Lemma try_inv st ws slot set ops tgid now alloc :
  inv st ws -> sets st !! slot = Some (Some set) -> s_removed set = false ->
  nums_ok (length (sems set)) ops ->
  returns (try_operations st slot ops tgid now alloc) (fun '(st', r) =>
    semop_post st slot set ops tgid now alloc st' r /\ inv st' ws).
Proof.
  intros H Hs Hr Hn. pose proof (inv_set_ok _ _ _ _ H Hs) as Hok.
  eapply returns_mono.
  { apply (try_operations_ok st slot set); [done|apply (ok_count _ _ _ Hok)|apply (ok_values _ _ _ Hok)
      |by eapply inv_sized|done]. }
  intros [st' r] (Hp & Hu & Hv). split; [done|].
  destruct (undos_step_ok _ _ _ _ _ _ H Hs Hr Hu) as [Hu1 Hu2].
  pose proof (inv_undos_same_sets _ _ _ H Hu1 Hu2) as H'.
  assert (untouched st st' -> inv st' ws) as Hun by (intros (Es & _); by apply (inv_ext _ _ _ H')).
  destruct r as [s|j]; [|by apply Hun; destruct Hp].
  destruct Hp as [(-> & _ & _ & Es & _)|[(_ & _ & Hp)|[(_ & _ & _ & Hp)|(_ & _ & _ & _ & _ & Hp)]]];
    [|by apply Hun..].
  set (set' := if negb _ then _ else _) in Es.
  assert (same_frame set set') as Hf by (subst set'; destruct (negb _); apply same_frame_after).
  assert (sems set' = after_ops tgid ops (sems set)) as Esm by (subst set'; by destruct (negb _)).
  apply (inv_ext (put (with_undos st (undos st')) slot (Some set')) _ ws); try done.
  eapply inv_update; try done. by rewrite Esm.
Qed.

(** A sleeper joins ([d = 1]) or leaves ([d = -1]) a set. *)
Definition shifted (n : Z) (zero : bool) (d : Z) (m : sem) (s : sem_set) : sem_set :=
  set_sleepers (u32 (s_sleepers s + d)) (set_sems (<[Z.to_nat n := add_waiting zero d m]> (sems s)) s).

Lemma shifted_ok ws ws' w slot s d m :
  set_ok ws slot s -> sems s !! Z.to_nat (w_num w) = Some m -> w_slot w = slot -> 0 <= w_num w ->
  (forall f, count_if f ws' = count_if f ws + (if f w then d else 0)) ->
  Z.of_nat (length ws') < 2 ^ 32 ->
  (s_removed s = true -> 0 < count_if (on_slot slot) ws') ->
  set_ok ws' slot (shifted (w_num w) (w_zero w) d m s).
Proof.
  intros [] Hm Hw Hn Hf Hb Hr.
  assert (forall f, u32 (count_if f ws + (if f w then d else 0)) = count_if f ws') as Hu.
  { intros f. rewrite <- Hf. apply u32_small. pose proof (count_if_bound f ws'). lia. }
  assert (on_slot slot w = true) as Hon by (unfold on_slot; rewrite Hw; apply Nat.eqb_refl).
  assert (u32 (s_sleepers s + d) = count_if (on_slot slot) ws') as Hs.
  { rewrite ok_sleepers0, <- Hu, Hon. done. }
  constructor; cbn; try done.
  - unfold s_count in *. cbn. by rewrite length_insert.
  - change (map value ?l) with (value <$> l) in *. rewrite list_fmap_insert.
    apply Forall_insert; [done|]. replace (value (add_waiting _ _ _)) with (value m) by (by destruct (w_zero w)).
    refine (Forall_lookup_1 _ _ (Z.to_nat (w_num w)) _ ok_values0 _). by rewrite list_lookup_fmap, Hm.
  - intros k m' Hk. destruct (decide (k = Z.to_nat (w_num w))) as [->|Hne].
    + rewrite list_lookup_insert_eq in Hk by (by eapply lookup_lt_Some). injection Hk as <-.
      destruct (ok_waiting0 _ _ Hm) as [E1 E2].
      assert (forall z, on_sem slot (Z.to_nat (w_num w)) z w = Bool.eqb (w_zero w) z) as Ez.
      { intros z. unfold on_sem. rewrite Hon, Z2Nat.id, Z.eqb_refl by lia. done. }
      rewrite !Hf, !Ez. rewrite <- E1, <- E2.
      assert (forall z, u32 (count_if (on_sem slot (Z.to_nat (w_num w)) z) ws +
        (if Bool.eqb (w_zero w) z then d else 0)) = count_if (on_sem slot (Z.to_nat (w_num w)) z) ws +
        (if Bool.eqb (w_zero w) z then d else 0)) as Hz.
      { intros z. rewrite <- (Ez z), Hu, Hf. done. }
      destruct (w_zero w); cbn; split; try lia; [specialize (Hz true)|specialize (Hz false)];
        cbn in Hz; congruence.
    + rewrite list_lookup_insert_ne in Hk by done. destruct (ok_waiting0 _ _ Hk) as [-> ->].
      rewrite !Hf. assert (forall z, on_sem slot k z w = false) as Ez.
      { intros z. unfold on_sem. replace (w_num w =? Z.of_nat k) with false by lia. by rewrite andb_false_r. }
      rewrite !Ez. lia.
  - intros H. rewrite Hs. auto.
Qed.

Definition op_post (st : sem_state) (ws : list sleeper) (slot : nat) (ops : list sembuf_user)
    (r : sem_state * op_outcome) : Prop :=
  match r.2 with
  | Returned _ => inv r.1 ws
  | Asleep w => Z.of_nat (length ws) + 1 < 2 ^ 32 -> inv r.1 (w :: ws)
  end.

Lemma stops_at_op vals ops j d : stops_at vals ops j d -> exists o, ops !! j = Some o.
Proof. intros [_ H]. unfold judge_nth in H. destruct (ops !! j) as [o|]; [by exists o|done]. Qed.

Lemma op_section_ok st ws slot set ops tgid tmo dl now up alloc :
  inv st ws -> sets st !! slot = Some (Some set) -> s_removed set = false ->
  nums_ok (length (sems set)) ops ->
  returns (op_section st slot ops tgid tmo dl now up alloc) (op_post st ws slot ops).
Proof.
  intros H Hs Hr Hn. unfold op_section. eapply returns_bind; [by apply try_inv|].
  intros [st' [s|j]] [Hp Hi]; [done|].
  destruct Hp as ((Es & _) & (o & Ho)%stops_at_op).
  rewrite (rd_lookup _ _ o), bind_ret by (rewrite ?Nat2Z.id; done || lia).
  branch E1; [done|]. branch E2; [done|].
  unfold deref. rewrite Es, Hs, bind_ret.
  pose proof (Forall_lookup_1 _ _ _ _ Hn Ho) as Hno. cbn in Hno.
  destruct (lookup_lt_is_Some_2 (sems set) (Z.to_nat (num o)) ltac:(lia)) as [m Hm].
  rewrite (rd_lookup _ _ m), bind_ret, wr_in, bind_ret by (done || lia). intros Hb. cbn in Hb.
  rewrite <- Es in Hs. set (w := Sleeper _ _ _ _ _ _ _ _).
  eapply (inv_replace st' ws (w :: ws) slot set); try done.
  - apply (shifted_ok ws (w :: ws) w); try done.
    + by eapply inv_set_ok.
    + cbn. lia.
    + intros f. rewrite count_if_cons. lia.
    + cbn [length]. lia.
    + by rewrite Hr.
  - cbn. by rewrite length_insert.
  - by left.
  - intros f Hf. rewrite count_if_cons, (Hf w) by done. lia.
  - constructor; [by right|]. apply old_sleepers.
  - cbn. lia.
Qed.

(** The last sleeper of a removed set frees it. *)
Lemma last_sleeper_ok st ws ws' slot s s1 :
  inv st ws -> sets st !! slot = Some (Some s) -> s_id s1 = s_id s -> s_sleepers s1 = 0 ->
  (forall f, (forall w, w_slot w = slot -> f w = false) -> count_if f ws' = count_if f ws) ->
  Forall (fun w => w ∈ ws) ws' -> count_if (on_slot slot) ws' = 0 ->
  Z.of_nat (length ws') < 2 ^ 32 ->
  returns (destroy (put st slot (Some s1)) slot) (fun st' => inv st' ws').
Proof.
  intros H Hs Hid Hz Hf Hsub Hc Hb.
  assert (slot < length (sets st))%nat as Hlt by (by eapply lookup_lt_Some).
  unfold destroy, deref. cbn [sets put]. rewrite list_lookup_insert_eq by done.
  rewrite bind_ret. cbn [returns s_sleepers s_id bump_generation mark_removed undos put].
  rewrite Hz, Hid. cbn [Z.eqb].
  apply (inv_ext (put (with_undos st (drop_undos_for (s_id s) (undos st))) slot None)).
  - eapply inv_free; [by apply inv_drop|done|apply drop_undos_gone|done| |done].
    pose proof (no_sleepers _ _ Hc) as Hn. rewrite list.Forall_forall in *. naive_solver.
  - cbn. by rewrite !list_insert_insert_eq.
  - done.
Qed.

Directions: Give back, exactly as written, the stretch from the line with "pose proof (Forall_lookup_1" through the line with "rewrite <- Es", and no other lines from the records above.

Answer to this task:
  pose proof (Forall_lookup_1 _ _ _ _ Hn Ho) as Hno. cbn in Hno.
  destruct (lookup_lt_is_Some_2 (sems set) (Z.to_nat (num o)) ltac:(lia)) as [m Hm].
  rewrite (rd_lookup _ _ m), bind_ret, wr_in, bind_ret by (done || lia). intros Hb. cbn in Hb.
  rewrite <- Es in Hs. set (w := Sleeper _ _ _ _ _ _ _ _).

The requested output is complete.